▶ Task brief:
Output the listing below verbatim, from its first line to its last.
--- START ---
Lemma ring_write_spec pos xs : ∀ i cs,
  length cs = 4096%nat → (i + length xs ≤ 4096)%nat →
  ∃ cs', ring_write pos i xs cs = Ret cs' ∧ length cs' = 4096%nat
  ∧ (∀ j x, xs !! j = Some x → cs' !! ring_idx pos (i + j) = Some x)
  ∧ (∀ k, (∀ j, (j < length xs)%nat → k ≠ ring_idx pos (i + j)) → cs' !! k = cs !! k).
Proof.
  induction xs as [|x xs IH]; intros i cs Hl Hi; cbn [ring_write length] in *.
  - exists cs. split; [done|]. split; [done|]. split; [done|]. done.
  - pose proof (ring_idx_lt pos i) as Hlt.
    destruct (lookup_lt_is_Some_2 cs (ring_idx pos i)) as [y ->]; [lia|]. cbn [get mbind outcome_bind].
    destruct (IH (S i) (<[ring_idx pos i:=x]> cs)) as (cs' & -> & Hl' & Hin & Hout).
    { by rewrite length_insert. }
    { lia. }
    exists cs'. split; [done|]. split; [done|]. split.
    + intros [|j] z Hz; cbn in Hz.
      * injection Hz as <-. rewrite Nat.add_0_r, Hout; [apply list_lookup_insert_eq; lia|].
        intros j Hj E. apply ring_idx_inj in E; lia.
      * rewrite <-Nat.add_succ_comm. by apply Hin.
    + intros k Hk. rewrite Hout, list_lookup_insert_ne; [done| |].
      * specialize (Hk 0%nat ltac:(lia)). rewrite Nat.add_0_r in Hk. done.
      * intros j Hj. rewrite Nat.add_succ_comm. apply Hk. lia.
Qed.

(** Appending to the ring, and removing from it. *)
Lemma holds_put r q xs :
  holds r q → (length q + length xs ≤ 4096)%nat →
  ∃ cs, ring_write (producer r) 0 xs (cells r) = Ret cs
  ∧ holds (Ring32 (u32 (producer r + Z.of_nat (length xs))) (consumer r) cs) (q ++ xs).
Proof.
  intros Hr Hlen. destruct (ring_write_spec (producer r) xs 0 (cells r)) as (cs & -> & Hl & Hin & Hout).
  { apply Hr. }
  { lia. }
  exists cs. split; [done|]. pose proof (ring_idx_prod r q) as Hidx. destruct Hr.
  split; cbn [cells producer consumer]; rewrite ?length_app; try done.
  - apply u32_range.
  - unfold u32 in *. rewrite Zminus_mod_idemp_l.
    replace (producer r + Z.of_nat (length xs) - consumer r)
      with (producer r - consumer r + Z.of_nat (length xs)) by lia.
    rewrite Zplus_mod, holds_count0, Zplus_mod_idemp_r. rewrite Z.mod_small; lia.
  - intros i x [Hi|[Hi Hx]]%lookup_app_Some.
    + rewrite Hout; [by apply holds_at0|]. intros j Hj E.
      rewrite Hidx in E by done. pose proof (lookup_lt_Some _ _ _ Hi).
      apply ring_idx_inj in E; lia.
    + specialize (Hin _ _ Hx). cbn [Nat.add] in Hin. rewrite Hidx in Hin by done.
      by replace (length q + (i - length q))%nat with i in Hin by lia.
Qed.

Lemma holds_drop r q n :
  holds r q → (n ≤ length q)%nat →
  holds (Ring32 (producer r) (u32 (consumer r + Z.of_nat n)) (cells r)) (drop n q).
Proof.
  intros [] Hn. split; cbn [cells producer consumer]; rewrite ?length_drop; try done; try lia.
  - apply u32_range.
  - unfold u32 in *. rewrite Zminus_mod_idemp_r.
    replace (producer r - (consumer r + Z.of_nat n)) with (producer r - consumer r - Z.of_nat n) by lia.
    rewrite Zminus_mod, holds_count0, Zminus_mod_idemp_r. rewrite Z.mod_small; lia.
  - intros i x Hx. rewrite lookup_drop in Hx. specialize (holds_at0 _ _ Hx).
    rewrite !ring_idx_mod in *. rewrite <-holds_at0. do 2 f_equal. unfold u32.
    Z.div_mod_to_equations. lia.
Qed.

Lemma ring_consume_spec r q max_n :
  holds r q → is_u32 max_n →
  let n := Nat.min (Z.to_nat max_n) (length q) in
  ∃ r', ring_consume r max_n = Ret (take n q, r') ∧ holds r' (drop n q).
Proof.
  intros Hr Hm n. unfold ring_consume. unfold is_u32 in Hm. rewrite (holds_count _ _ Hr).
  destruct (Z.eqb_spec (Z.of_nat (length q)) 0) as [H0|H0].
  - destruct q; [|done]. unfold n. cbn [length]. rewrite Nat.min_0_r. eauto.
  - set (n' := if max_n <? _ then _ else _).
    assert (n' = Z.of_nat n) as -> by (unfold n', n; destruct (Z.ltb_spec max_n (Z.of_nat (length q))); lia).
    rewrite Nat2Z.id. rewrite (ring_read_spec _ _ _ _ q) by (apply Hr || lia).
    cbn [mbind outcome_bind]. eexists. split; [done|]. apply holds_drop; [done | lia].
Qed.

Lemma free_space_spec r q : holds r q → u32 (4096 - u32 (producer r - consumer r)) = 4096 - Z.of_nat (length q).
Proof. intros []. rewrite holds_count0, u32_id; [done|]. unfold is_u32. lia. Qed.
End rings.

(** ** The operations on the queues *)
Fixpoint packet_descs (sl : list (Z * Z)) : list xdp_desc :=
  match sl with
  | [] => []
  | (addr, len) :: sl => Desc addr len (match sl with [] => 0 | _ => XDP_PKT_CONTD end) :: packet_descs sl
  end.

Lemma length_packet_descs sl : length (packet_descs sl) = length sl.
Proof. induction sl as [|[]]; cbn; congruence. Qed.

Lemma seg_descs_spec n : ∀ segs lens,
  (n ≤ length segs)%nat → (n ≤ length lens)%nat →
  seg_descs segs lens n = Ret (packet_descs (take n (zip segs lens))).
Proof.
  induction n as [|n IH]; intros [|a segs] [|l lens] Hs Hl; cbn in Hs, Hl; try lia; try done.
  cbn [seg_descs head tail get mbind outcome_bind]. rewrite IH by lia. cbn [mbind outcome_bind zip zip_with take packet_descs].
  do 3 f_equal. destruct n; [done|]. destruct segs, lens; cbn in *; lia || done.
Qed.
--- END ---
▶ Solution for this task:
Lemma ring_write_spec pos xs : ∀ i cs,
  length cs = 4096%nat → (i + length xs ≤ 4096)%nat →
  ∃ cs', ring_write pos i xs cs = Ret cs' ∧ length cs' = 4096%nat
  ∧ (∀ j x, xs !! j = Some x → cs' !! ring_idx pos (i + j) = Some x)
  ∧ (∀ k, (∀ j, (j < length xs)%nat → k ≠ ring_idx pos (i + j)) → cs' !! k = cs !! k).
Proof.
  induction xs as [|x xs IH]; intros i cs Hl Hi; cbn [ring_write length] in *.
  - exists cs. split; [done|]. split; [done|]. split; [done|]. done.
  - pose proof (ring_idx_lt pos i) as Hlt.
    destruct (lookup_lt_is_Some_2 cs (ring_idx pos i)) as [y ->]; [lia|]. cbn [get mbind outcome_bind].
    destruct (IH (S i) (<[ring_idx pos i:=x]> cs)) as (cs' & -> & Hl' & Hin & Hout).
    { by rewrite length_insert. }
    { lia. }
    exists cs'. split; [done|]. split; [done|]. split.
    + intros [|j] z Hz; cbn in Hz.
      * injection Hz as <-. rewrite Nat.add_0_r, Hout; [apply list_lookup_insert_eq; lia|].
        intros j Hj E. apply ring_idx_inj in E; lia.
      * rewrite <-Nat.add_succ_comm. by apply Hin.
    + intros k Hk. rewrite Hout, list_lookup_insert_ne; [done| |].
      * specialize (Hk 0%nat ltac:(lia)). rewrite Nat.add_0_r in Hk. done.
      * intros j Hj. rewrite Nat.add_succ_comm. apply Hk. lia.
Qed.

(** Appending to the ring, and removing from it. *)
Lemma holds_put r q xs :
  holds r q → (length q + length xs ≤ 4096)%nat →
  ∃ cs, ring_write (producer r) 0 xs (cells r) = Ret cs
  ∧ holds (Ring32 (u32 (producer r + Z.of_nat (length xs))) (consumer r) cs) (q ++ xs).
Proof.
  intros Hr Hlen. destruct (ring_write_spec (producer r) xs 0 (cells r)) as (cs & -> & Hl & Hin & Hout).
  { apply Hr. }
  { lia. }
  exists cs. split; [done|]. pose proof (ring_idx_prod r q) as Hidx. destruct Hr.
  split; cbn [cells producer consumer]; rewrite ?length_app; try done.
  - apply u32_range.
  - unfold u32 in *. rewrite Zminus_mod_idemp_l.
    replace (producer r + Z.of_nat (length xs) - consumer r)
      with (producer r - consumer r + Z.of_nat (length xs)) by lia.
    rewrite Zplus_mod, holds_count0, Zplus_mod_idemp_r. rewrite Z.mod_small; lia.
  - intros i x [Hi|[Hi Hx]]%lookup_app_Some.
    + rewrite Hout; [by apply holds_at0|]. intros j Hj E.
      rewrite Hidx in E by done. pose proof (lookup_lt_Some _ _ _ Hi).
      apply ring_idx_inj in E; lia.
    + specialize (Hin _ _ Hx). cbn [Nat.add] in Hin. rewrite Hidx in Hin by done.
      by replace (length q + (i - length q))%nat with i in Hin by lia.
Qed.

Lemma holds_drop r q n :
  holds r q → (n ≤ length q)%nat →
  holds (Ring32 (producer r) (u32 (consumer r + Z.of_nat n)) (cells r)) (drop n q).
Proof.
  intros [] Hn. split; cbn [cells producer consumer]; rewrite ?length_drop; try done; try lia.
  - apply u32_range.
  - unfold u32 in *. rewrite Zminus_mod_idemp_r.
    replace (producer r - (consumer r + Z.of_nat n)) with (producer r - consumer r - Z.of_nat n) by lia.
    rewrite Zminus_mod, holds_count0, Zminus_mod_idemp_r. rewrite Z.mod_small; lia.
  - intros i x Hx. rewrite lookup_drop in Hx. specialize (holds_at0 _ _ Hx).
    rewrite !ring_idx_mod in *. rewrite <-holds_at0. do 2 f_equal. unfold u32.
    Z.div_mod_to_equations. lia.
Qed.

Lemma ring_consume_spec r q max_n :
  holds r q → is_u32 max_n →
  let n := Nat.min (Z.to_nat max_n) (length q) in
  ∃ r', ring_consume r max_n = Ret (take n q, r') ∧ holds r' (drop n q).
Proof.
  intros Hr Hm n. unfold ring_consume. unfold is_u32 in Hm. rewrite (holds_count _ _ Hr).
  destruct (Z.eqb_spec (Z.of_nat (length q)) 0) as [H0|H0].
  - destruct q; [|done]. unfold n. cbn [length]. rewrite Nat.min_0_r. eauto.
  - set (n' := if max_n <? _ then _ else _).
    assert (n' = Z.of_nat n) as -> by (unfold n', n; destruct (Z.ltb_spec max_n (Z.of_nat (length q))); lia).
    rewrite Nat2Z.id. rewrite (ring_read_spec _ _ _ _ q) by (apply Hr || lia).
    cbn [mbind outcome_bind]. eexists. split; [done|]. apply holds_drop; [done | lia].
Qed.

Lemma free_space_spec r q : holds r q → u32 (4096 - u32 (producer r - consumer r)) = 4096 - Z.of_nat (length q).
Proof. intros []. rewrite holds_count0, u32_id; [done|]. unfold is_u32. lia. Qed.
End rings.

(** ** The operations on the queues *)
Fixpoint packet_descs (sl : list (Z * Z)) : list xdp_desc :=
  match sl with
  | [] => []
  | (addr, len) :: sl => Desc addr len (match sl with [] => 0 | _ => XDP_PKT_CONTD end) :: packet_descs sl
  end.

Lemma length_packet_descs sl : length (packet_descs sl) = length sl.
Proof. induction sl as [|[]]; cbn; congruence. Qed.

Lemma seg_descs_spec n : ∀ segs lens,
  (n ≤ length segs)%nat → (n ≤ length lens)%nat →
  seg_descs segs lens n = Ret (packet_descs (take n (zip segs lens))).
Proof.
  induction n as [|n IH]; intros [|a segs] [|l lens] Hs Hl; cbn in Hs, Hl; try lia; try done.
  cbn [seg_descs head tail get mbind outcome_bind]. rewrite IH by lia. cbn [mbind outcome_bind zip zip_with take packet_descs].
  do 3 f_equal. destruct n; [done|]. destruct segs, lens; cbn in *; lia || done.
Qed.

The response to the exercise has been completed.